━━━━━ Extracted information ━━━━━

(** X14. A round trip through the cache.  While Redis is up and the JSON
    text of a tuple parses back to the tuple, a refresh that resolved with
    [stats] has written their text under the key of the clip, at some
    time [written] of the refresh, to expire 3 600 000 ms later.  As long
    as the key holds this entry, [getCachedStats] returns the stats for
    the same platform and video id at every time before
    [written + 3 600 000 ms], and [getOrFetchStats] then returns them
    without asking the platform; from that time on the read is a miss. *)
Theorem refreshed_stats_are_cached_for_an_hour
    (env : Env) (submissionId platform videoId : string) (w later : World)
    (stats : PlatformStats) :
  (forall w', redisUp env w' = true) ->
  JSON_stringify env stats <> "" ->
  JSON_parse env (JSON_stringify env stats) = Resolved (Some stats) ->
  let out := refreshClipStats env submissionId platform videoId w in
  out.1 = Resolved stats ->
  redis later !! getCacheKey platform videoId
  = redis out.2 !! getCacheKey platform videoId ->
  exists written,
    (now w <= written <= now out.2)%N
    /\ redis out.2 !! getCacheKey platform videoId
       = Some {| re_value := JSON_stringify env stats;
                 re_expiresAt := (written + 3600 * 1000)%N |}
    /\ (getCachedStats env platform videoId later).1
       = Resolved (if (now later <? written + 3600000)%N then Some stats else None)
    /\ ((now later < written + 3600000)%N ->
        forall reader,
          let read := getOrFetchStats env reader platform videoId later in
          read.1 = Resolved stats
          /\ List.filter isPlatformCall (newActions later read.2) = []).
Proof.
  intros Hup Htext Hparse out Hout Hlater.
  assert (Hentry : now out.2 = now w
            /\ redis out.2 !! getCacheKey platform videoId
               = Some (cacheEntryOf env stats (now w))).
  { subst out. rewrite refreshClipStats_unfold in Hout |- *.
    set (w1 := record _ w) in *.
    destruct (refreshBody_stores env submissionId platform videoId w1)
      as (_ & _ & Hnow & Hstores).
    rewrite Hout in Hstores. destruct Hstores as (_ & (asked & Hredis) & _).
    split; [exact Hnow |].
    rewrite Hredis, Hup. apply lookup_insert_eq. }
  destruct Hentry as [Hnow Hentry]. rewrite Hentry in Hlater.
  exists (now w).
  split; [rewrite Hnow; lia |]. split; [exact Hentry |].
  assert (Hexpires : re_expiresAt (cacheEntryOf env stats (now w))
                     = (now w + 3600000)%N) by reflexivity.
  destruct (N.ltb_spec (now later) (now w + 3600000)) as [Hfresh | Hstale].
  - assert (Hhit := getCachedStats_hit env platform videoId later
                      (cacheEntryOf env stats (now w)) stats
                      (Hup later) Hlater).
    rewrite Hexpires in Hhit. specialize (Hhit Hfresh Htext Hparse).
    split; [by rewrite Hhit |].
    intros _ reader read. subst read.
    unfold getOrFetchStats. rewrite bind_run, Hhit. run_steps. cbn [fst snd].
    split; [reflexivity |]. new_actions. reflexivity.
  - split; [| intros; lia].
    apply getCachedStats_expired. rewrite Hlater, Hexpires. exact Hstale.
Qed.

━━━━━

> **Problem to work on**: Extract every record. Keep wording exact.

> **Answer for this exercise**:
(** X14. A round trip through the cache.  While Redis is up and the JSON
    text of a tuple parses back to the tuple, a refresh that resolved with
    [stats] has written their text under the key of the clip, at some
    time [written] of the refresh, to expire 3 600 000 ms later.  As long
    as the key holds this entry, [getCachedStats] returns the stats for
    the same platform and video id at every time before
    [written + 3 600 000 ms], and [getOrFetchStats] then returns them
    without asking the platform; from that time on the read is a miss. *)
Theorem refreshed_stats_are_cached_for_an_hour
    (env : Env) (submissionId platform videoId : string) (w later : World)
    (stats : PlatformStats) :
  (forall w', redisUp env w' = true) ->
  JSON_stringify env stats <> "" ->
  JSON_parse env (JSON_stringify env stats) = Resolved (Some stats) ->
  let out := refreshClipStats env submissionId platform videoId w in
  out.1 = Resolved stats ->
  redis later !! getCacheKey platform videoId
  = redis out.2 !! getCacheKey platform videoId ->
  exists written,
    (now w <= written <= now out.2)%N
    /\ redis out.2 !! getCacheKey platform videoId
       = Some {| re_value := JSON_stringify env stats;
                 re_expiresAt := (written + 3600 * 1000)%N |}
    /\ (getCachedStats env platform videoId later).1
       = Resolved (if (now later <? written + 3600000)%N then Some stats else None)
    /\ ((now later < written + 3600000)%N ->
        forall reader,
          let read := getOrFetchStats env reader platform videoId later in
          read.1 = Resolved stats
          /\ List.filter isPlatformCall (newActions later read.2) = []).
Proof.
  intros Hup Htext Hparse out Hout Hlater.
  assert (Hentry : now out.2 = now w
            /\ redis out.2 !! getCacheKey platform videoId
               = Some (cacheEntryOf env stats (now w))).
  { subst out. rewrite refreshClipStats_unfold in Hout |- *.
    set (w1 := record _ w) in *.
    destruct (refreshBody_stores env submissionId platform videoId w1)
      as (_ & _ & Hnow & Hstores).
    rewrite Hout in Hstores. destruct Hstores as (_ & (asked & Hredis) & _).
    split; [exact Hnow |].
    rewrite Hredis, Hup. apply lookup_insert_eq. }
  destruct Hentry as [Hnow Hentry]. rewrite Hentry in Hlater.
  exists (now w).
  split; [rewrite Hnow; lia |]. split; [exact Hentry |].
  assert (Hexpires : re_expiresAt (cacheEntryOf env stats (now w))
                     = (now w + 3600000)%N) by reflexivity.
  destruct (N.ltb_spec (now later) (now w + 3600000)) as [Hfresh | Hstale].
  - assert (Hhit := getCachedStats_hit env platform videoId later
                      (cacheEntryOf env stats (now w)) stats
                      (Hup later) Hlater).
    rewrite Hexpires in Hhit. specialize (Hhit Hfresh Htext Hparse).
    split; [by rewrite Hhit |].
    intros _ reader read. subst read.
    unfold getOrFetchStats. rewrite bind_run, Hhit. run_steps. cbn [fst snd].
    split; [reflexivity |]. new_actions. reflexivity.
  - split; [| intros; lia].
    apply getCachedStats_expired. rewrite Hlater, Hexpires. exact Hstale.
Qed.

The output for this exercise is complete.